(** * MedVault: consent registry and field-level projection

    A shallow embedding of the backend's consent subsystem:

    - [Json]: the JSON-like values medical records are made of, with the
      property reads and writes of the host language that the service
      code performs on them;
    - [MidnightService]: [getNestedProperty], [setNestedProperty] and the
      filtering loop of [getApprovedFields]
      (backend/src/services/midnight_service.ts);
    - [Helpers]: the field catalog and its validator (utils/helpers);
    - [Db]: the SQLite tables as lists of rows in rowid order, and the
      model classes [PatientModel], [DoctorModel], [NotificationModel];
    - [SmartContractService]: backend/src/services/smart_contracts.ts;
    - [Routes]: the doctor and patient route handlers that make up the
      registry operations;
    - [DoctorRoutes], [NotificationRoutes]: the medical-data endpoint and
      the notification statistics;
    - [Security]: [validateMedicalRecord] (utils/security);
    - [Buffer]: base64 encoding, used by the mock wallet's [sign].

    Modelling conventions.
    - Records come out of [JSON.parse]; property access is modelled on
      own properties (object fields, array elements and [length], string
      characters and [length]).  Members inherited from the built-in
      prototypes are not represented: [Json.inherited_member] lists
      their names, and statements that range over arbitrary paths are
      made for paths that name none of them ([own_path]); the paths of
      the field catalog are such paths.
    - Numbers are carried as integers: the code never computes with them,
      it only tests them for truthiness and stores them.
    - A thrown exception is a [Throw] result.  The service classes are
      compiled as strict-mode code, so assigning a property on a primitive
      throws a [TypeError].
    - [setNestedProperty] mutates its destination in place; the embedding
      returns the updated destination.  [set_same] below shows that a
      write which reaches a value shared with the source record stores
      what is already there, so sharing is not observable.
    - [JSON.stringify]/[JSON.parse] of a list of field names is the
      identity and is elided: the [approved_fields] and
      [requested_fields] columns hold lists of strings. *)

From stdpp Require Import gmap strings list fin_maps.
From Stdlib Require Import ZArith NArith Ascii.

Set Warnings "-register-all".
Open Scope string_scope.
Open Scope list_scope.

(** ** Results of computations that may throw *)

Inductive exn : Type :=
  | TypeError
  | RangeError
  | OutsideModel             (* array expando properties, length coercions *)
  | Error (msg : string).    (* [throw new Error(msg)] *)

Inductive result (A : Type) : Type :=
  | Ok (a : A)
  | Throw (e : exn).
Arguments Ok {A} a.
Arguments Throw {A} e.

(** Sequencing, written [x ← m; k]: an exception skips the rest. *)
#[global] Instance result_bind : MBind result := λ A B k m,
  match m with
  | Ok a => k a
  | Throw e => Throw e
  end.

Module Json.

Inductive value : Type :=
  | VUndefined
  | VNull
  | VBool (b : bool)
  | VNum (n : Z)
  | VStr (s : string)
  | VArr (elems : list value)
  | VObj (fields : gmap string value).

Definition is_undefined (v : value) : bool :=
  match v with VUndefined => true | _ => false end.

(** ToBoolean. *)
Definition truthy (v : value) : bool :=
  match v with
  | VUndefined | VNull => false
  | VBool b => b
  | VNum n => negb (n =? 0)%Z
  | VStr s => negb (bool_decide (s = ""))
  | VArr _ | VObj _ => true
  end.

Definition digit (c : ascii) : option N :=
  let n := N_of_ascii c in
  if ((48 <=? n) && (n <=? 57))%N then Some (n - 48)%N else None.

Fixpoint digits (s : string) (acc : N) : option N :=
  match s with
  | EmptyString => Some acc
  | String c s' =>
      match digit c with
      | Some d => digits s' (10 * acc + d)%N
      | None => None
      end
  end.

(** A property key is an array index when it is the canonical decimal
    numeral of an integer below 2^32 - 1. *)
Definition array_index (key : string) : option N :=
  match key with
  | EmptyString => None
  | String c rest =>
      if bool_decide (c = "0"%char) && negb (bool_decide (rest = ""))
      then None
      else match digits key 0 with
           | Some i => if (i <? 4294967295)%N then Some i else None
           | None => None
           end
  end.

(** [receiver[key]] as an rvalue. *)
Definition read_prop (receiver : value) (key : string) : result value :=
  match receiver with
  | VUndefined | VNull => Throw TypeError
  | VBool _ | VNum _ => Ok VUndefined
  | VStr s =>
      match array_index key with
      | Some i =>
          match String.get (N.to_nat i) s with
          | Some c => Ok (VStr (String c EmptyString))
          | None => Ok VUndefined
          end
      | None =>
          if bool_decide (key = "length")
          then Ok (VNum (Z.of_nat (String.length s)))
          else Ok VUndefined
      end
  | VArr elems =>
      match array_index key with
      | Some i => Ok (default VUndefined (elems !! N.to_nat i))
      | None =>
          if bool_decide (key = "length")
          then Ok (VNum (Z.of_nat (length elems)))
          else Ok VUndefined
      end
  | VObj fields => Ok (default VUndefined (fields !! key))
  end.

(** Storing at an index: in range replaces, out of range grows the
    array, the skipped slots reading as [undefined]. *)
Definition array_store (elems : list value) (i : nat) (v : value) : list value :=
  if (i <? length elems)%nat
  then <[i := v]> elems
  else elems ++ replicate (i - length elems) VUndefined ++ [v].

Definition array_resize (n : nat) (elems : list value) : list value :=
  take n elems ++ replicate (n - length elems) VUndefined.

(** [target[key] = v] in strict mode; the result is the updated target. *)
Definition write_prop (target : value) (key : string) (v : value) : result value :=
  match target with
  | VUndefined | VNull => Throw TypeError
  | VBool _ | VNum _ | VStr _ => Throw TypeError
  | VArr elems =>
      match array_index key with
      | Some i => Ok (VArr (array_store elems (N.to_nat i) v))
      | None =>
          if bool_decide (key = "length")
          then match v with
               | VNum n =>
                   if ((0 <=? n) && (n <? 4294967296))%Z
                   then Ok (VArr (array_resize (Z.to_nat n) elems))
                   else Throw RangeError
               | _ => Throw OutsideModel
               end
          else Throw OutsideModel
      end
  | VObj fields => Ok (VObj (<[key := v]> fields))
  end.

(** [path.split('.')]: never empty, empty segments are kept. *)
Fixpoint split (sep : ascii) (s : string) : list string :=
  match s with
  | EmptyString => [EmptyString]
  | String c s' =>
      if bool_decide (c = sep)
      then EmptyString :: split sep s'
      else match split sep s' with
           | seg :: segs => String c seg :: segs
           | [] => [String c EmptyString]
           end
  end.

(** An object literal. *)
Definition object (props : list (string * value)) : value :=
  VObj (list_to_map props).

(** [segments.join('.')]. *)
Definition join (sep : string) (segments : list string) : string :=
  String.concat sep segments.

(** The string-named members that [Object.prototype], [Array.prototype],
    [String.prototype], [Number.prototype] and [Boolean.prototype] define
    (ECMAScript 2023 with its Annex B).  A read [receiver[key]] finds
    such a member when the receiver has no own property of that name, and
    a write of [__proto__] runs the inherited setter; [read_prop] and
    [write_prop] are exact for every other key. *)
Definition inherited_members : list string :=
  [ (* Object.prototype *)
    "constructor"; "__proto__"; "hasOwnProperty"; "isPrototypeOf";
    "propertyIsEnumerable"; "toLocaleString"; "toString"; "valueOf";
    "__defineGetter__"; "__defineSetter__"; "__lookupGetter__"; "__lookupSetter__";
    (* Array.prototype *)
    "at"; "concat"; "copyWithin"; "entries"; "every"; "fill"; "filter"; "find";
    "findIndex"; "findLast"; "findLastIndex"; "flat"; "flatMap"; "forEach";
    "includes"; "indexOf"; "join"; "keys"; "lastIndexOf"; "map"; "pop"; "push";
    "reduce"; "reduceRight"; "reverse"; "shift"; "slice"; "some"; "sort";
    "splice"; "toReversed"; "toSorted"; "toSpliced"; "unshift"; "values"; "with";
    (* String.prototype *)
    "anchor"; "big"; "blink"; "bold"; "charAt"; "charCodeAt"; "codePointAt";
    "endsWith"; "fixed"; "fontcolor"; "fontsize"; "isWellFormed"; "italics";
    "link"; "localeCompare"; "match"; "matchAll"; "normalize"; "padEnd";
    "padStart"; "repeat"; "replace"; "replaceAll"; "search"; "small"; "split";
    "startsWith"; "strike"; "sub"; "substr"; "substring"; "sup";
    "toLocaleLowerCase"; "toLocaleUpperCase"; "toLowerCase"; "toUpperCase";
    "toWellFormed"; "trim"; "trimEnd"; "trimLeft"; "trimRight"; "trimStart";
    (* Number.prototype *)
    "toExponential"; "toFixed"; "toPrecision" ].

Definition inherited_member (key : string) : bool :=
  bool_decide (key ∈ inherited_members).

End Json.

(** ** Byte buffers

    [Buffer.from(data).toString('base64')] on a string taken as the
    sequence of its bytes. *)

Module Buffer.

Definition alphabet : string :=
  "ABCDEFGHIJKLMNOPQRSTUVWXYZabcdefghijklmnopqrstuvwxyz0123456789+/".

Definition sextet (n : N) : ascii :=
  default "A"%char (String.get (N.to_nat n) alphabet).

---

Required work: In the material above, find each line that has the string "VObj" and return it.

Task result:
  | VObj (fields : gmap string value).
  | VArr _ | VObj _ => true
  | VObj fields => Ok (default VUndefined (fields !! key))
  | VObj fields => Ok (VObj (<[key := v]> fields))
  VObj (list_to_map props).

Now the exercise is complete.